Lo sapevo io, lo sapeva Leo e lo sapeva la casella postale rossa nel quale stavo buttando con estrema attenzione la mia cartolina - una stupida cartolina. Raffigurava un gelato al cioccolato che diceva ad un altro gelato: "Non puoi comprare la felicità, ma puoi comprare un gelato". 
Era ridicolo, io ero ridicolo. 

Eppure mi divertiva, perché la sera prima - mentre parlavamo di come fossero andate le cose con mia madre, di come mi aveva parlato di mio padre e delle cartoline - era venuto fuori che a Leo piacessero davvero tanto le cartoline.

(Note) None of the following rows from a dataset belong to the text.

Lemma lt_not_NaN_r (x y : number) : (x <? y)%js = true -> y <> S754_nan.
Proof. intros H ->. change S754_nan with NaN in H. rewrite lt_NaN_r in H. discriminate H. Qed.

Lemma Math_max_l (x y : number) : (y <? x)%js = true -> Math_max x y = x.
Proof.
  intros H. pose proof (lt_asym _ _ H) as H'.
  pose proof (lt_not_NaN_l _ _ H). pose proof (lt_not_NaN_r _ _ H).
  destruct x, y; try congruence; cbv beta iota delta [Math_max];
    now rewrite H', H.
Qed.

Lemma Math_min_l (x y : number) : (x <? y)%js = true -> Math_min x y = x.
Proof.
  intros H. pose proof (lt_asym _ _ H) as H'.
  pose proof (lt_not_NaN_l _ _ H). pose proof (lt_not_NaN_r _ _ H).
  destruct x, y; try congruence; cbv beta iota delta [Math_min];
    now rewrite H', H.
Qed.

(** X14.  The initial zoom of the earlier copy of [startCamera] is
    clamped to the range the device reports: whenever that range is not
    empty ([max] is not below [min]), the zoom chosen is never below [min]
    nor above [max]. *)
Theorem initial_zoom_within_range (capabilities : MediaTrackCapabilities) (z : Range) :
  capZoom capabilities = Some z ->
  (max z <? min z)%js = false ->
  (initialZoom capabilities <? min z)%js = false
  /\ (max z <? initialZoom capabilities)%js = false.
Proof.
  intros Hz Hrange. unfold initialZoom. rewrite Hz.
  apply (preferred_within_range (decimal 15 10) (min z) (max z) Hrange).
Qed.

Quando era piccolo ne aveva un cassetto pieno, dato che viaggiavano così spesso. Poi aveva dovuto dire addio a qualsiasi cosa che riguardasse sua madre e la sua vita nei primi undici anni, perciò non ci aveva più pensato. 
Ed io l'avevo incalzato, quasi malizioso, su come sarebbe stato eccitante inviarsi cartoline, nonostante ci vedessimo tutti i giorni. 

"Allora inviamene una. Mi raccomando, la più divertente cartolina che riesci a trovare. E scrivimi qualcosa che mi faccia piangere, magari." Aveva detto, e io pensavo scherzasse. Ma invece no, era serio come non mai. "Se me ne invierai una...io ti risponderò. Non vuoi sapere cosa ti scriverei, in tal caso?" Mi aveva sfidato, mi aveva modellato alla grande e ora...bé, ora gliel'avevo inviata davvero la cartolina. 

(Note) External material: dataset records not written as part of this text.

Lemma create_not_eligible :
  ProviderProfile.licenseVerified provider = false
  \/ ProviderProfile.backgroundCheck provider = false ->
  create currentUser now newId appointmentData db
  = (db, Throw ProviderNotEligible).
Proof. now apply createWith_not_eligible. Qed.

Hypothesis license_verified : ProviderProfile.licenseVerified provider = true.
Hypothesis background_check : ProviderProfile.backgroundCheck provider = true.

Lemma create_eligible :
  create currentUser now newId appointmentData db =
  if isBefore startTime now then (db, Throw PastBooking)
  else if isAfter startTime (addDays now 90) then (db, Throw BookingTooFarOut)
  else
    match find (conflictWhere providerId startTime endTime) (appointments db) with
    | Some _ => (db, Throw SchedulingConflict)
    | None =>
        let a := createDataOf currentUser now newId appointmentData provider in
        (mkDb (appointments db ++ [a])%list (providerProfiles db), Ok a)
    end.
Proof. now apply createWith_eligible. Qed.

Lemma create_in_window :
  now <= startTime <= addDays now 90 ->
  create currentUser now newId appointmentData db =
  match find (conflictWhere providerId startTime endTime) (appointments db) with
  | Some _ => (db, Throw SchedulingConflict)
  | None =>
      let a := createDataOf currentUser now newId appointmentData provider in
      (mkDb (appointments db ++ [a])%list (providerProfiles db), Ok a)
  end.
Proof. now apply createWith_in_window. Qed.
End Create.

(** ** Durations and amounts *)

Lemma minutesBetween_nonpos (startTime endTime : Date) :
  endTime <= startTime -> (minutesBetween startTime endTime <= 0)%Q.
Proof.
  intros H. unfold minutesBetween, Qle, Qdiv, Qmult, Qinv, inject_Z. simpl. lia.
Qed.

Lemma Math_round_nonpos (x : Q) : (x <= 0)%Q -> Math_round x <= 0.
Proof.
  intros H. unfold Math_round.
  change 0 with (Qfloor (1 # 2)). apply Qfloor_resp_le.
  setoid_replace (1 # 2)%Q with (0 + (1 # 2))%Q at 2 by ring.
  apply Qplus_le_compat; [assumption | apply Qle_refl].
Qed.

(** [Math.round] of a length in minutes, over the integers. *)
Lemma Math_round_minutesBetween (startTime endTime : Date) :
  Math_round (minutesBetween startTime endTime)
  = (endTime - startTime + 30000) / 60000.
Proof.
  unfold Math_round, minutesBetween, Qdiv, Qmult, Qinv, Qplus, inject_Z, Qfloor.
  simpl. set (d := endTime - startTime).
  replace (d * 1 * 2 + 60000) with ((d + 30000) * 2) by lia.
  change (Z.pos 120000) with (60000 * 2).
  apply Z.div_mul_cancel_r; lia.
Qed.

(** *** Doubles *)

Lemma roundHalfEven_near (n d : Z) :
  0 < d -> 2 * Z.abs (roundHalfEven n d * d - n) <= d.
Proof.
  intros Hd. unfold roundHalfEven.
  pose proof (Z.div_mod n d ltac:(lia)) as Hdm.
  pose proof (Z.mod_pos_bound n d Hd) as Hr.
  set (q := n / d) in *. set (r := n mod d) in *.
  destruct (2 * r <? d) eqn:H1; [apply Z.ltb_lt in H1; nia |].
  apply Z.ltb_ge in H1.
  destruct (d <? 2 * r) eqn:H2; [apply Z.ltb_lt in H2; nia |].
  apply Z.ltb_ge in H2.
  destruct (Z.even q); nia.
Qed.

Lemma fl_exponent (n d K : Z) :
  0 < n -> 0 < d -> 0 <= K -> n < 2 ^ K * d ->
  let k0 := Z.log2 n - Z.log2 d in
  (if (if 0 <=? k0 then d * 2 ^ k0 <=? n else d <=? n * 2 ^ (- k0))
   then k0 else k0 - 1) < K.
Proof.
  intros Hn Hd HK Hlt k0.
  pose proof (Z.log2_spec n Hn) as [Hn1 Hn2].
  pose proof (Z.log2_spec d Hd) as [Hd1 Hd2].
  pose proof (Z.log2_nonneg n) as Hln. pose proof (Z.log2_nonneg d) as Hld.
  destruct (Z.lt_ge_cases k0 K) as [Hk | Hk].
  { destruct (if 0 <=? k0 then _ else _); lia. }
  assert (H0 : (0 <=? k0) = true) by (apply Z.leb_le; lia).
  rewrite H0.
  destruct (d * 2 ^ k0 <=? n) eqn:Ht.
  - apply Z.leb_le in Ht. exfalso.
    assert (Hp : 2 ^ K <= 2 ^ k0) by (apply Z.pow_le_mono_r; lia).
    nia.
  - destruct (Z.eq_dec k0 K) as [-> | Hne]; [lia |].
    exfalso.
    assert (Hk0 : Z.log2 n = k0 + Z.log2 d) by (unfold k0; lia).
    assert (Hp : 2 ^ (K + Z.succ (Z.log2 d)) <= 2 ^ Z.log2 n)
      by (apply Z.pow_le_mono_r; lia).
    rewrite Z.pow_add_r in Hp by lia.
    assert (HK0 : 0 < 2 ^ K) by (apply Z.pow_pos_nonneg; lia).
    nia.
Qed.

(** Below [2 ^ 38] the doubles are multiples of a power of two that is
    [2 ^ -15] or less. *)
Lemma fl_small (q : Q) :
  Z.abs (Qnum q) < 2 ^ 38 * Z.pos (Qden q) ->
  exists E : Z,
    15 <= E
    /\ (fl q == Qmake (Z.sgn (Qnum q)
                       * roundHalfEven (Z.abs (Qnum q) * 2 ^ E) (Z.pos (Qden q)))
                      (Z.to_pos (2 ^ E)))%Q.
Proof.
  intros Hlt. unfold fl.
  destruct (Z.abs (Qnum q) =? 0) eqn:Hz.
  - apply Z.eqb_eq in Hz. exists 15. split; [lia |].
    rewrite Hz. assert (Qnum q = 0) as -> by lia. reflexivity.
  - apply Z.eqb_neq in Hz.
    set (n := Z.abs (Qnum q)) in *. set (d := Z.pos (Qden q)) in *.
    assert (Hn : 0 < n) by (unfold n in *; lia).
    assert (Hd : 0 < d) by (unfold d; lia).
    pose proof (fl_exponent n d 38 Hn Hd ltac:(lia) Hlt) as Hk.
    cbv zeta in Hk.
    match goal with
    | |- context [Z.max (?x - 52) (-1074)] => set (k := x) in *
    end.
    set (e := Z.max (k - 52) (-1074)).
    assert (He : e <= -15) by (unfold e; lia).
    assert (H0 : (0 <=? e) = false) by (apply Z.leb_gt; lia).
    rewrite H0. exists (- e). split; [lia | reflexivity].
Qed.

Mi morsi l'unghia del pollice in modo nervoso, chiedendomi se sarebbero state apprezzate le mie parole. 
Ci pensai tutto il giorno, e anche la notte. Era facile farsi prendere dalle paranoie quando si è da soli, mi resi conto. Leo aveva dovuto studiare e prepararsi per il torneo della settimana successiva e non potevamo vederci. Né sentirci perché, parole sue: "Anche solo sentire la tua voce mi distrae da qualsiasi cosa." E ci credevo, dato che avevamo sempre la bocca nell'altra e non facevamo che venire, venire dovunque ci capitasse. 
Non avrei mai pensato di avere così tanti orgasmi in un giorno e tutti con un'intensità tale da farmi pensare a quanto sia bello essere un adolescente arrapato. 

Il giorno dopo ci fu la gara che avrebbe sancito l'inizio delle Nazionali ufficiali di nuoto. Per la prima volta, decisi di presentarmi, anche se di nascosto. 
Neppure Kayl sapeva che fossi lì.

Nascosto dietro alla tribuna principale della Knights School, mi sentivo un po' più al sicuro da Ethan e dal suo gruppetto - anche se erano tutti concentrati a vincere, mi preoccupavo lo stesso. 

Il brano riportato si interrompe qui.